Lemma validateStudent_inv (value : json) (index : nat) (s : Student.t) :
  validateStudent dateParses value index = Ok s ->
  wellFormedRecord dateParses value = true
  /\ exists items note trend date,
      getProp value "grades" = Some (JArr items)
      /\ getProp value "teacherNotes" = Some (JStr note)
      /\ parseTrend (getProp value "performanceTrend") = Some trend
      /\ getProp value "lastAssessmentDate" = Some (JStr date)
      /\ s = Student.mk (trimmedOrEmpty (getProp value "id"))
               (trimmedOrEmpty (getProp value "name"))
               (trimmedOrEmpty (getProp value "email"))
               (map (fun g => Grade.mk (trimmedOrEmpty (getProp g "subject"))
                                (numberOrZero (getProp g "score"))) items)
               (numberOrZero (getProp value "participationScore"))
               (numberOrZero (getProp value "assignmentCompletionRate"))
               note trend date.
Proof.
  unfold validateStudent, wellFormedRecord.
  destruct (isRecord (Some value)); cbn [negb andb]; [|discriminate].
  cbv zeta.
  assert (Hclose : forall (E : list string) (x : Student.t) (P : Prop),
             E <> [] ->
             (if 0 <? List.length E then Err E else Ok x) = Ok s -> P).
  { intros E x P HE H. destruct E; [congruence | discriminate H]. }
  destruct (getProp value "grades") as [[| | | | [|g gs] |]|];
    cbn [List.length Nat.eqb].
  all: try (apply Hclose; grows; fail).
  destruct (forallb wellFormedGrade (g :: gs)) eqn:Hgs; unfold indexed.
  2:{ match goal with
      | |- context [fold_left gradeStep _ (_, ?E)] =>
          destruct (fold_gradeStep_rejects (g :: gs) 0 [] E Hgs)
            as (vg' & e & more & ->)
      end.
      apply Hclose; grows. }
  rewrite (fold_gradeStep_accepts (g :: gs) 0 [] _ Hgs).
  cbn [app].
  destruct (isNonEmptyString (getProp value "id")); cbn [negb andb orb];
    [|apply Hclose; grows].
  destruct (isNonEmptyString (getProp value "name")); cbn [negb andb orb];
    [|apply Hclose; grows].
  destruct (isNonEmptyString (getProp value "email")); cbn [negb andb orb];
    [|apply Hclose; grows].
  destruct (match getProp value "email" with
            | Some (JStr s0) => EMAIL_PATTERN_test s0
            | _ => false
            end); cbn [negb andb orb]; [|apply Hclose; grows].
  destruct (inRange (getProp value "participationScore") 1 10);
    cbn [negb andb orb]; [|apply Hclose; grows].
  destruct (inRange (getProp value "assignmentCompletionRate") 0 100);
    cbn [negb andb orb]; [|apply Hclose; grows].
  destruct (getProp value "teacherNotes") as [[| | | note | |]|].
  all: try (apply Hclose; grows; fail).
  destruct (parseTrend (getProp value "performanceTrend")) as [trend|];
    [|apply Hclose; grows].
  destruct (getProp value "lastAssessmentDate") as [[| | | date | |]|];
    cbn [isValidDate negb].
  all: try (apply Hclose; grows; fail).
  destruct (isNonEmptyString (Some (JStr date))); cbn [negb];
    [|apply Hclose; grows].
  destruct (dateParses date); cbn [negb]; [|apply Hclose; grows].
  cbn [List.length Nat.ltb Nat.leb].
  intro H. injection H as <-. split; [reflexivity|].
  exists (g :: gs), note, trend, date. repeat split; reflexivity.
Qed.



Lemma validateStudent_accepts (value : json) (index : nat) :
  wellFormedRecord dateParses value = true ->
  exists s, validateStudent dateParses value index = Ok s.
Proof.
  unfold validateStudent, wellFormedRecord. intro H.
  destruct (isRecord (Some value)); cbn [negb andb] in *; [|discriminate H].
  cbv zeta.
  destruct (isNonEmptyString (getProp value "id")); cbn [negb andb orb] in *;
    [|discriminate H].
  destruct (isNonEmptyString (getProp value "name")); cbn [negb andb orb] in *;
    [|discriminate H].
  destruct (isNonEmptyString (getProp value "email")); cbn [negb andb orb] in *;
    [|discriminate H].
  destruct (match getProp value "email" with
            | Some (JStr s0) => EMAIL_PATTERN_test s0
            | _ => false
            end); cbn [negb andb orb] in *; [|discriminate H].
  destruct (getProp value "grades") as [[| | | | [|g gs] |]|];
    cbn [andb] in H; try discriminate H.
  destruct (forallb wellFormedGrade (g :: gs)) eqn:Hgs;
    cbn [andb] in H; [|discriminate H].
  cbn [List.length Nat.eqb]. unfold indexed.
  rewrite (fold_gradeStep_accepts (g :: gs) 0 [] _ Hgs).
  destruct (inRange (getProp value "participationScore") 1 10);
    cbn [negb andb orb] in *; [|discriminate H].
  destruct (inRange (getProp value "assignmentCompletionRate") 0 100);
    cbn [negb andb orb] in *; [|discriminate H].
  destruct (getProp value "teacherNotes") as [[| | | note | |]|];
    cbn [andb] in H; try discriminate H.
  destruct (parseTrend (getProp value "performanceTrend")) as [trend|];
    cbn [andb] in H; [|discriminate H].
  rewrite H. cbn [negb List.length Nat.ltb Nat.leb]. eauto.
Qed.

End StudentSoundness.

(* ----------------------------------------------------------------- *)
(** ** Validated students *)

Section ValidatedStudents.

Import Validator Props Schema.
Variable dateParses : string -> bool.

Lemma isNonEmptyString_trimmed (value : option json) :
  isNonEmptyString value = true ->
  truthy (trimmedOrEmpty value) = true
  /\ isTrimmed (trimmedOrEmpty value) = true.
Proof.
  destruct value as [[| | | s | |]|]; try discriminate.
  unfold trimmedOrEmpty. intro H. rewrite H. split.
  - unfold isNonEmptyString in H. apply Nat.ltb_lt in H.
    unfold truthy. destruct (trim s); [simpl in H; lia | reflexivity].
  - apply trim_isTrimmed.
Qed.

Lemma inRange_bounds (value : option json) (lo hi : Q) :
  inRange value lo hi = true ->
  Qleb lo (numberOrZero value) = true /\ Qleb (numberOrZero value) hi = true.
Proof.
  destruct value as [[| | [q| |] | | |]|]; try discriminate.
  simpl. intro H. now apply andb_prop in H.
Qed.

Lemma email_stored (value : option json) :
  isNonEmptyString value = true ->
  match value with Some (JStr s) => EMAIL_PATTERN_test s | _ => false end = true ->
  EMAIL_PATTERN_test (trimmedOrEmpty value) = true.
Proof.
  destruct value as [[| | | e | |]|]; try discriminate.
  unfold trimmedOrEmpty. intros -> H.
  now rewrite (email_pattern_trimmed _ H).
Qed.

Lemma wellFormedGrade_ok (g : json) :
  wellFormedGrade g = true ->
  gradeOk (Grade.mk (trimmedOrEmpty (getProp g "subject"))
             (numberOrZero (getProp g "score"))) = true.
Proof.
  unfold wellFormedGrade, gradeOk. intro H.
  apply andb_prop in H as [H Hscore]. apply andb_prop in H as [_ Hsub].
  apply isNonEmptyString_trimmed in Hsub as [Ht Hc].
  apply inRange_bounds in Hscore as [H0 H100]. cbn [Grade.subject Grade.score].
  now rewrite Ht, Hc, H0, H100.
Qed.

(** X1.  [validateStudent] accepts a value exactly when the value is an
    object whose nine fields all pass their test, whatever its position in
    the batch: a non-empty [id] and [name], an [email] that matches the
    pattern, a non-empty [grades] array of objects with a non-empty
    [subject] and a [score] in [0, 100], a [participationScore] in [1, 10],
    an [assignmentCompletionRate] in [0, 100], a string [teacherNotes], one
    of the three trends and a date that the run time can parse. *)
Theorem validateStudent_accepts_iff (value : json) (index : nat) :
  (exists s, validateStudent dateParses value index = Ok s)
  <-> wellFormedRecord dateParses value = true.
Proof.
  split.
  - intros [s H]. now apply validateStudent_inv in H.
  - apply validateStudent_accepts.
Qed.

Lemma validateStudent_studentOk (value : json) (index : nat)
        (s : Student.t) :
  validateStudent dateParses value index = Ok s ->
  studentOk dateParses s = true.
Proof.
  intro H. apply validateStudent_inv in H.
  destruct H as (Hwf & items & note & trend & date & Hg & Hn & Ht & Hd & ->).
  unfold wellFormedRecord in Hwf. rewrite Hg, Hn, Ht, Hd in Hwf.
  repeat (apply andb_prop in Hwf as [Hwf ?]).
  unfold studentOk.
  cbn [Student.id Student.name Student.email Student.grades
       Student.participationScore Student.assignmentCompletionRate
       Student.lastAssessmentDate].
  assert (Hemail : EMAIL_PATTERN_test (trimmedOrEmpty (getProp value "email"))
                   = true) by now apply email_stored.
  repeat match goal with
         | H : isNonEmptyString _ = true |- _ =>
             apply isNonEmptyString_trimmed in H as [? ?]
         | H : inRange _ _ _ = true |- _ =>
             apply inRange_bounds in H as [? ?]
         end.
  assert (Hlen : (0 <? List.length
                    (map (fun g => Grade.mk (trimmedOrEmpty (getProp g "subject"))
                                     (numberOrZero (getProp g "score"))) items))
                 = true).
  { destruct items; [discriminate | reflexivity]. }
  assert (Hgrades : forallb gradeOk
                      (map (fun g => Grade.mk (trimmedOrEmpty (getProp g "subject"))
                                       (numberOrZero (getProp g "score"))) items)
                    = true).
  { destruct items as [|g gs]; [discriminate|].
    match goal with H : forallb wellFormedGrade _ = true |- _ =>
      rename H into Hall end.
    rewrite forallb_forall in Hall. apply forallb_forall.
    intros x Hx. apply in_map_iff in Hx as (j & <- & Hj).
    apply wellFormedGrade_ok, Hall, Hj. }
  assert (Hdate : dateParses date = true).
  { match goal with H : isValidDate _ _ = true |- _ => revert H end.
    unfold isValidDate. now destruct (negb _). }
  rewrite Hemail, Hlen, Hgrades, Hdate.
  repeat match goal with H : _ = true |- _ => rewrite H; clear H end.
  reflexivity.
Qed.

(** X2.  What a validated student is known to satisfy: [id] and [name] are
    non-empty and carry no white space at either end, [email] matches the
    pattern as stored (the pattern admits no white space, so trimming
    changed nothing), there is at least one grade, every grade has a
    non-empty trimmed subject and a score in [0, 100], the participation
    score is in [1, 10], the completion rate in [0, 100], and the stored
    date is one the run time parses. *)
Theorem validateStudent_invariants (value : json) (index : nat)
        (s : Student.t) :
  validateStudent dateParses value index = Ok s ->
  studentOk dateParses s = true.
Proof. apply validateStudent_studentOk. Qed.

Lemma contribution_accepted (iv : nat * json) :
  wellFormedRecord dateParses (snd iv) = true ->
  exists s, validContribution dateParses iv = [s]
            /\ errorContribution dateParses iv = []
            /\ studentOk dateParses s = true.
Proof.
  intro H. unfold validContribution, errorContribution.
  destruct (validateStudent_accepts dateParses (snd iv) (fst iv) H) as [s Hs].
  rewrite Hs. exists s. repeat split.
  now apply validateStudent_studentOk in Hs.
Qed.

Lemma contribution_rejected (iv : nat * json) :
  wellFormedRecord dateParses (snd iv) = false ->
  validContribution dateParses iv = []
  /\ errorContribution dateParses iv <> [].
Proof.
  intro H. unfold validContribution, errorContribution.
  destruct (validateStudent dateParses (snd iv) (fst iv)) as [s|es] eqn:E.
  - apply validateStudent_inv in E as [E _]. congruence.
  - split; [reflexivity|].
    apply validateStudent_errors_nonempty in E.
    destruct es; [contradiction | discriminate].
Qed.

> _What you will do_
All that is needed is the exact run of lines above from the line containing "object whose nine" through the line containing "destruct items; [discriminate", both of them included.

> _Output_
    object whose nine fields all pass their test, whatever its position in
    the batch: a non-empty [id] and [name], an [email] that matches the
    pattern, a non-empty [grades] array of objects with a non-empty
    [subject] and a [score] in [0, 100], a [participationScore] in [1, 10],
    an [assignmentCompletionRate] in [0, 100], a string [teacherNotes], one
    of the three trends and a date that the run time can parse. *)
Theorem validateStudent_accepts_iff (value : json) (index : nat) :
  (exists s, validateStudent dateParses value index = Ok s)
  <-> wellFormedRecord dateParses value = true.
Proof.
  split.
  - intros [s H]. now apply validateStudent_inv in H.
  - apply validateStudent_accepts.
Qed.

Lemma validateStudent_studentOk (value : json) (index : nat)
        (s : Student.t) :
  validateStudent dateParses value index = Ok s ->
  studentOk dateParses s = true.
Proof.
  intro H. apply validateStudent_inv in H.
  destruct H as (Hwf & items & note & trend & date & Hg & Hn & Ht & Hd & ->).
  unfold wellFormedRecord in Hwf. rewrite Hg, Hn, Ht, Hd in Hwf.
  repeat (apply andb_prop in Hwf as [Hwf ?]).
  unfold studentOk.
  cbn [Student.id Student.name Student.email Student.grades
       Student.participationScore Student.assignmentCompletionRate
       Student.lastAssessmentDate].
  assert (Hemail : EMAIL_PATTERN_test (trimmedOrEmpty (getProp value "email"))
                   = true) by now apply email_stored.
  repeat match goal with
         | H : isNonEmptyString _ = true |- _ =>
             apply isNonEmptyString_trimmed in H as [? ?]
         | H : inRange _ _ _ = true |- _ =>
             apply inRange_bounds in H as [? ?]
         end.
  assert (Hlen : (0 <? List.length
                    (map (fun g => Grade.mk (trimmedOrEmpty (getProp g "subject"))
                                     (numberOrZero (getProp g "score"))) items))
                 = true).
  { destruct items; [discriminate | reflexivity]. }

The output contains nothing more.